## The problem
Every record must reappear in the answer exactly as given.

## Raw data

(* ===== verification/Apply.v ===== *)
(** * Applying and compacting

    [applyCommittedLocked] and [compactIfNeededLocked] against the log: the
    key-value table is the replay of the applied entries, in order; a snapshot
    takes rows away but no term above it. *)

From Stdlib Require Import Ascii String.
From stdpp Require Import strings relations.
From S2P Require Import Prelude GoStd Json Wire Logging Metrics Sql Storage StoreSpec LogSpec LogStore.
From S2P Require Import Config Types Node Rpc NodeFrame.
#[local] Open Scope Z_scope.

Abbreviation kv_rows := (gmap string (string * Z)).

(** The table after the [k] entries that follow [a] have been applied to [m]. *)
Fixpoint replay (l : rows) (m : kv_rows) (a : Z) (k : nat) : option kv_rows :=
  match k with
  | O => Some m
  | S k =>
      match l !! (a + 1) with
      | None => None
      | Some r =>
          match decodeCommand r.2 with
          | Err _ => None
          | Ok cmd => replay l (<[cmd_Key cmd := (cmd_Value cmd, int64 (a + 1))]> m) (a + 1) k
          end
      end
  end.

(** One turn of the loop on the tables and [lastApplied]. *)
Definition apply_step (base : Z) (ta : tables * Z) : option (tables * Z) :=
  let '(t, a) := ta in
  match log_entries t !! (a + 1) with
  | Some r =>
      match decodeCommand r.2 with
      | Ok cmd => Some (spec_ApplySet (a + 1) (cmd_Key cmd) (cmd_Value cmd) t, a + 1)
      | Err _ => None
      end
  | None => if a + 1 <=? base then Some (t, base) else None
  end.

(** A snapshot of the applied prefix, or nothing. *)
Definition compacted (base bterm last a : Z) (t t' : tables) : Prop :=
  t' = t ∨ ∃ tm, base < a <= last ∧ term_at t base bterm a = Some tm
    ∧ t' = put_snapshot (mkSnapshot a tm (MarshalMap (kv_values t))) t.

Section apply.
Context `{D : !SqlDriver} `{L : !SqlLaws D} `{R : !GoRuntime}.
Implicit Types (n : Node).

Lemma shape_snapshot_index t base bterm last :
  shape t base bterm last → is_u64 base ∧ is_u64 bterm.
Proof.
  intros [Hm _ _ _]. unfold spec_SnapshotIndexTerm, meta_uint in Hm.
  destruct (metadata t !! "snapshot_index"); [|done]. cbn in Hm.
  destruct (ParseUint s) eqn:E1; [|done]. cbn in Hm.
  destruct (metadata t !! "snapshot_term"); [|done]. cbn in Hm.
  destruct (ParseUint s0) eqn:E2; [|done]. cbn in Hm. simplify_eq.
  split; by eapply ParseUint_range.
Qed.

## Exercise result
(* ===== verification/Apply.v ===== *)
(** * Applying and compacting

    [applyCommittedLocked] and [compactIfNeededLocked] against the log: the
    key-value table is the replay of the applied entries, in order; a snapshot
    takes rows away but no term above it. *)

From Stdlib Require Import Ascii String.
From stdpp Require Import strings relations.
From S2P Require Import Prelude GoStd Json Wire Logging Metrics Sql Storage StoreSpec LogSpec LogStore.
From S2P Require Import Config Types Node Rpc NodeFrame.
#[local] Open Scope Z_scope.

Abbreviation kv_rows := (gmap string (string * Z)).

(** The table after the [k] entries that follow [a] have been applied to [m]. *)
Fixpoint replay (l : rows) (m : kv_rows) (a : Z) (k : nat) : option kv_rows :=
  match k with
  | O => Some m
  | S k =>
      match l !! (a + 1) with
      | None => None
      | Some r =>
          match decodeCommand r.2 with
          | Err _ => None
          | Ok cmd => replay l (<[cmd_Key cmd := (cmd_Value cmd, int64 (a + 1))]> m) (a + 1) k
          end
      end
  end.

(** One turn of the loop on the tables and [lastApplied]. *)
Definition apply_step (base : Z) (ta : tables * Z) : option (tables * Z) :=
  let '(t, a) := ta in
  match log_entries t !! (a + 1) with
  | Some r =>
      match decodeCommand r.2 with
      | Ok cmd => Some (spec_ApplySet (a + 1) (cmd_Key cmd) (cmd_Value cmd) t, a + 1)
      | Err _ => None
      end
  | None => if a + 1 <=? base then Some (t, base) else None
  end.

(** A snapshot of the applied prefix, or nothing. *)
Definition compacted (base bterm last a : Z) (t t' : tables) : Prop :=
  t' = t ∨ ∃ tm, base < a <= last ∧ term_at t base bterm a = Some tm
    ∧ t' = put_snapshot (mkSnapshot a tm (MarshalMap (kv_values t))) t.

Section apply.
Context `{D : !SqlDriver} `{L : !SqlLaws D} `{R : !GoRuntime}.
Implicit Types (n : Node).

Lemma shape_snapshot_index t base bterm last :
  shape t base bterm last → is_u64 base ∧ is_u64 bterm.
Proof.
  intros [Hm _ _ _]. unfold spec_SnapshotIndexTerm, meta_uint in Hm.
  destruct (metadata t !! "snapshot_index"); [|done]. cbn in Hm.
  destruct (ParseUint s) eqn:E1; [|done]. cbn in Hm.
  destruct (metadata t !! "snapshot_term"); [|done]. cbn in Hm.
  destruct (ParseUint s0) eqn:E2; [|done]. cbn in Hm. simplify_eq.
  split; by eapply ParseUint_range.
Qed.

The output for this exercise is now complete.